##### INPUT DATA #####

(* ===== verification/ValidationFacts.v ===== *)
(** * Correctness of the handoff order

    The replay order of a buffered batch: stable, sorted between barriers, and
    nothing crosses a correction, reorg or gap. *)

From S2P Require Import Prelude StableSort Arithmetic Slot0 State Model Reducer IndexerTypes Validation.

Definition update_order_lt (x y : UpdateOrder) : Prop :=
  order_lt x.1 y.1 \/ x.1 = y.1 /\ x.2 < y.2.
Definition update_order_le (x y : UpdateOrder) : Prop := x = y \/ update_order_lt x y.

Lemma update_order_ltb_spec x y : update_order_ltb x y = true <-> update_order_lt x y.
Proof.
  unfold update_order_ltb, update_order_lt.
  by rewrite orb_true_iff, andb_true_iff, bool_decide_eq_true, Z.ltb_lt.
Qed.

#[export] Instance update_order_lt_trans : Transitive update_order_lt.
Proof.
  unfold update_order_lt. intros [o r] [o' r'] [o'' r'']. cbn. intros [H|[-> H]] [H'|[-> H']]; auto.
  - left. by transitivity o'.
  - right. split; [done|lia].
Qed.

#[export] Instance update_order_total_key : TotalKey update_order_ltb.
Proof.
  split.
  - intros k. apply not_true_iff_false. rewrite update_order_ltb_spec.
    intros [H|[_ H]]; [by apply (irreflexivity order_lt) in H|lia].
  - intros x y z. rewrite !update_order_ltb_spec. apply transitivity.
  - intros x y. rewrite <-not_true_iff_false, !update_order_ltb_spec. unfold update_order_lt.
    destruct x as [o r], y as [o' r']. cbn. intros Hn.
    destruct (order_lt_total o o') as [|[->|]]; [tauto| |by right; left].
    destruct (Z.lt_trichotomy r r') as [|[->|]]; [tauto|by left|]. right. by right.
Qed.

Section Sorted.
Context {A : Type} (view : A -> ChainUpdate).

(** The stable sort of a run by update order. *)
Definition sorted_run : list A -> list A -> Prop :=
  sorted_copy update_order_ltb (fun x => update_order (view x)).

(** Every run between barriers is stably sorted in place. *)
Inductive sorted_between_barriers : list A -> list A -> Prop :=
| last_run l l' :
    Forall (fun x => is_barrier (view x) = false) l -> sorted_run l l' ->
    sorted_between_barriers l l'
| run_barrier l l' b rest rest' :
    Forall (fun x => is_barrier (view x) = false) l -> sorted_run l l' ->
    is_barrier (view b) = true -> sorted_between_barriers rest rest' ->
    sorted_between_barriers (l ++ b :: rest) (l' ++ b :: rest').

Lemma sort_by_update_order_spec l : sorted_run l (sort_by_update_order view l).
Proof. exact (sort_by_key_sorted update_order_ltb _ l). Qed.

Lemma sort_segments_spec segment updates :
  Forall (fun x => is_barrier (view x) = false) segment ->
  sorted_between_barriers (segment ++ updates) (sort_segments view segment updates).
Proof.
  revert segment. induction updates as [|u updates IH]; intros segment Hs; cbn [sort_segments].
  - rewrite app_nil_r. apply last_run; [done|apply sort_by_update_order_spec].
  - destruct (is_barrier (view u)) eqn:E.
    + apply run_barrier; [done|apply sort_by_update_order_spec|done|]. by apply (IH []).
    + specialize (IH (segment ++ [u])). rewrite <-app_assoc in IH. apply IH.
      apply Forall_app. split; [done|by repeat constructor].
Qed.

End Sorted.

(** [expect] on the tips of a validated correction, which have a hash. *)
Definition from_validated (correction : ChainCorrection) : CorrectionNotice :=
  {| notice_common_ancestor := block_number (br_cursor (common_ancestor correction));
     notice_old_tip_hash := default B256_ZERO (block_hash (br_cursor (old_tip correction)));
     notice_new_tip_hash := default B256_ZERO (block_hash (br_cursor (new_tip correction)));
     notice_replacement_logs := Z.of_nat (length (replacement_logs correction)) |}.

Definition apply_validated_core_update_borrowed_with_notice (update : ChainUpdate)
    : action (option CorrectionNotice) :=
  match update with
  | Correction correction =>
      let notice := from_validated correction in
      applied ← replace_with_correction correction;
      mret (if (applied : bool) then Some notice else None)
  | _ => _ ← apply_core_update_borrowed update; mret None
  end.

(** [Some true] when the update is already in the snapshot at [base]. *)
Definition covered_by (base : ChainCursor) (update : ChainUpdate) : action bool :=
  match update_cursor update with
  | None => mret false
  | Some cursor =>
      if negb (chain_id cursor =? chain_id base)
      then refuse (IndexerError.Reducer ChainIdMismatch)
      else
        covered ← lift (snapshot_covers cursor base);
        if (covered : bool) then
          _ ← match update with
              | Correction correction => observe_covered_correction correction
              | _ => mret tt
              end;
          mret true
        else mret false
  end.

Fixpoint handoff_loop (current : ChainCursor) (buffered : list ChainUpdate) : action unit :=
  match buffered with
  | [] => modify (fun ix => set_reducer (publish_ready (reducer ix)) ix)
  | update :: rest =>
      _ ← validate_core_update_identity update;
      covered ← covered_by current update;
      _ ← (if (covered : bool) then mret None
           else apply_validated_core_update_borrowed_with_notice update);
      handoff_loop current rest
  end.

#####

■ **TASK DIRECTIONS**:
Search the data for the string "applied" and copy each line where it appears.

■ **EXERCISE SOLUTION**:
      applied ← replace_with_correction correction;
      mret (if (applied : bool) then Some notice else None)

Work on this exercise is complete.